Key question: Can we trade a small asymptotic bias for much lower variance and faster computation?

Variational inference says yes: approximate the posterior with a tractable family, optimise to minimise the approximation error, then use the fitted approximation as a surrogate for the posterior.

VI converts inference into optimisation, which tends to be faster and easier to scale than sampling.

The Variational Inference Framework¶

Notation¶

Let $\mbtheta$ denote all latent variables and parameters we wish to infer. For the GMM:

\mbtheta = \bigl(\mbpi,\; \{\mbmu_k\}_{k=1}^K,\; \{z_n\}_{n=1}^N\bigr).

(1)

Note that unlike EM, VI gives a full posterior over both the parameters $(\mbpi, \{\mbmu_k\})$ and the latent variables $\{z_n\}$ .

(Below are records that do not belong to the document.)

(** The unguarded insertion comes to an end at the latest at an element
    that [val] does not come before. *)
Lemma returns_unguarded_linear_insert val before :
  forall behind,
    (exists next, In next before /\ lt val next = false) ->
    returns (fun l => Permutation (val :: before ++ behind) l)
      (unguarded_linear_insert comp val before behind).
Proof using comp_returns.
  induction before as [| next before' IH]; intros behind (y & Hy & Hlt).
  - destruct Hy.
  - cbn [unguarded_linear_insert].
    eapply returns_bind; [apply comp_returns |]. intros less ->.
    destruct (lt val next) eqn:E.
    + destruct Hy as [-> | Hy]; [congruence |].
      eapply returns_weaken; [| apply IH; now exists y].
      intros l Hl. rewrite <- Hl. apply perm_skip.
      cbn. apply Permutation_middle.
    + apply returns_ret. rewrite rev_append_rev.
      rewrite <- Permutation_middle. apply perm_skip.
      apply Permutation_app_tail, Permutation_rev.
Qed.

Lemma returns_insertion_sort rest : forall sorted,
  sorted <> [] ->
  returns (fun l => Permutation (sorted ++ rest) l)
    (insertion_sort comp sorted rest).
Proof using comp_returns.
  induction rest as [| val rest' IH]; intros sorted Hne;
    cbn [insertion_sort].
  - apply returns_ret. now rewrite app_nil_r.
  - destruct sorted as [| first sorted0]; [congruence |].
    cbn [head deref].
    eapply (returns_bind (fun x => x = first)); [now apply returns_ret |].
    intros ? ->.
    eapply returns_bind; [apply comp_returns |]. intros less ->.
    eapply returns_bind with
      (P := fun l => l <> [] /\ Permutation (val :: first :: sorted0) l).
    + destruct (lt val first) eqn:E.
      * apply returns_ret. split; [discriminate | reflexivity].
      * eapply returns_weaken;
          [| apply (returns_unguarded_linear_insert val
                      (rev (first :: sorted0)) []);
             exists first; split; [apply in_rev; rewrite rev_involutive;
                                   now left | exact E]].
        intros l Hl.
        assert (HP : Permutation (val :: first :: sorted0) l).
        { rewrite <- Hl, app_nil_r. apply perm_skip, Permutation_rev. }
        split; [| exact HP].
        intros ->. apply Permutation_sym, Permutation_nil in HP.
        discriminate.
    + intros sorted' [Hne' HP].
      eapply returns_weaken; [| apply IH; exact Hne'].
      intros l Hl. rewrite <- Hl, <- HP.
      symmetry. rewrite <- Permutation_middle. reflexivity.
Qed.

Lemma returns_std_sort range :
  returns (fun l => Permutation range l) (std_sort comp range).
Proof using comp_returns.
  destruct range as [| first rest]; cbn [std_sort].
  - now apply returns_ret.
  - apply (returns_insertion_sort rest [first]). discriminate.
Qed.

Lemma returns_for_each {A} (R : Pattern Literal -> A -> Prop)
    (f : Pattern Literal -> Draw Literal A) range :
  (forall e, In e range -> returns (R e) (f e)) ->
  returns (Forall2 R range) (for_each f range).
Proof.
  induction range as [| x rest IH]; intros H; cbn.
  - now apply returns_ret.
  - eapply returns_bind; [apply H; now left |]. intros y Hy.
    eapply returns_bind; [apply IH; intros e He; apply H; now right |].
    intros ys Hys. apply returns_ret. now constructor.
Qed.

Lemma forallb_Permutation {A} (f : A -> bool) l l' :
  Permutation l l' -> forallb f l = forallb f l'.
Proof.
  induction 1; cbn; try congruence.
  now rewrite !andb_assoc, (andb_comm (f y)).
Qed.

Lemma forallb_reordered (l l' : list (Pattern Literal)) :
  Forall2 (reordered ChunkSize) l l' ->
  forallb (fits ChunkSize) l' = forallb (fits ChunkSize) l.
Proof.
  induction 1 as [| p p' l l' [_ Hp] _ IH]; cbn; congruence.
Qed.

(** Children that were reordered below themselves and then sorted among
    themselves have the bounds they had. *)
Lemma reordered_children (l l' l'' : list (Pattern Literal)) :
  Forall2 (reordered ChunkSize) l l' -> Permutation l' l'' ->
  forallb (fits ChunkSize) l'' = forallb (fits ChunkSize) l
  /\ headroomb ChunkSize l'' = headroomb ChunkSize l.
Proof.
  intros HF HP. split.
  - rewrite <- (forallb_Permutation _ _ _ HP). now apply forallb_reordered.
  - unfold headroomb, getEntryCount.
    rewrite <- (Permutation_length HP), <- (Forall2_length _ _ _ HF). reflexivity.
Qed.

Lemma returns_Pattern_sort (p : Pattern Literal) :
  returns (reordered ChunkSize p) (Pattern_sort comp p).
Proof using comp_returns.
  induction p using Pattern_ind; cbn [Pattern_sort];
    try (apply returns_ret; now split).
  1, 2, 5, 6: eapply returns_bind;
    [apply returns_for_each; exact (list_all_In _ _ X) |];
    intros l' HF;
    (eapply returns_bind; [apply returns_std_sort |]);
    intros l'' HP; apply returns_ret;
    destruct (reordered_children _ _ _ HF HP) as [Hf Hh];
    split; [reflexivity | cbn; congruence].
  - eapply returns_bind;
      [apply returns_for_each; exact (list_all_In _ _ X) |].
    intros l' HF. apply returns_ret.
    split; [reflexivity | cbn; now apply forallb_reordered].
  - eapply returns_bind; [exact IHp |].
    intros q [_ Hq]. apply returns_ret. split; [reflexivity | exact Hq].
Qed.

End Sorted.

Section Table.

Variable Literal_gtb : Literal -> Literal -> bool.
Variable Literal_ltb : Literal -> Literal -> bool.
Variable GetID : string -> N.

Local Abbreviation comparator :=
  (comparator Literal_gtb Literal_ltb GetID).
Local Abbreviation beginPatternTable :=
  (beginPatternTable Literal_gtb Literal_ltb GetID).
Local Abbreviation draw_patterns :=
  (draw_patterns Literal_gtb Literal_ltb GetID ChunkSize).

Lemma returns_comparator specs x y :
  returns
    (fun less =>
       less = sortPatterns Literal_gtb Literal_ltb GetID specs
                (attrs x) (attrs y))
    (comparator specs x y).
Proof. intros w s. eexists _, _. split; reflexivity. Qed.

(** What a rebuild of the sorted order returns. *)
Lemma rebuild_returns specs patterns :
  returns (fun sorted =>
             length sorted = length patterns
             /\ forallb (fits ChunkSize) sorted
                = forallb (fits ChunkSize) patterns)
    (sorted <- std_sort (comparator specs) patterns ;;
     for_each (Pattern_sort (comparator specs)) sorted).
Proof.
  eapply returns_bind;
    [eapply returns_std_sort; intros x y; apply returns_comparator |].
  intros sorted HP.
  eapply returns_weaken;
    [| apply returns_for_each; intros e _;
       eapply returns_Pattern_sort; intros x y; apply returns_comparator].
  intros sorted' HF. split.
  - rewrite <- (Forall2_length _ _ _ HF). symmetry. now apply Permutation_length.
  - rewrite (forallb_reordered _ _ HF). symmetry.
    now apply forallb_Permutation.
Qed.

Let $q(\mbtheta; \mblambda)$ denote the variational approximation with variational parameters $\mblambda$ , and let $p(\mbtheta \mid \mbx)$ be the true (intractable) posterior.

Objective: KL Divergence¶

We measure closeness with the reverse KL divergence:

D_{\mathrm{KL}}\bigl(q(\mbtheta; \mblambda) \,\|\, p(\mbtheta \mid \mbx)\bigr) = \mathbb{E}_{q}\!\left[\log \frac{q(\mbtheta; \mblambda)}{p(\mbtheta \mid \mbx)}\right].

(2)

The posterior $p(\mbtheta \mid \mbx)$ is intractable (requires the evidence $p(\mbx)$ ). But we can rewrite the KL in terms of the log joint:

D_{\mathrm{KL}}(q \| p) = \underbrace{\mathbb{E}_q[\log q(\mbtheta; \mblambda)] - \mathbb{E}_q[\log p(\mbtheta, \mbx)]}_{-\mathcal{L}(\mblambda)} + \log p(\mbx).

(3)

Since $\log p(\mbx)$ does not depend on $\mblambda$ , minimising the KL is equivalent to maximising the ELBO:

\mathcal{L}(\mblambda) = \mathbb{E}_q[\log p(\mbtheta, \mbx)] - \mathbb{E}_q[\log q(\mbtheta; \mblambda)] \leq \log p(\mbx).

(4)

The ELBO lower-bounds the log evidence — hence its name.

The Mean-Field Family¶

The mean-field family factorises the variational posterior over each variable:

q(\mbtheta; \mblambda) = \prod_{j=1}^J q(\theta_j; \lambda_j).

(5)

This ignores posterior correlations between variables but makes the optimisation tractable.

The CAVI Update¶

With the mean-field factorisation, we can optimise each factor $q(\theta_j; \lambda_j)$ while holding all others fixed.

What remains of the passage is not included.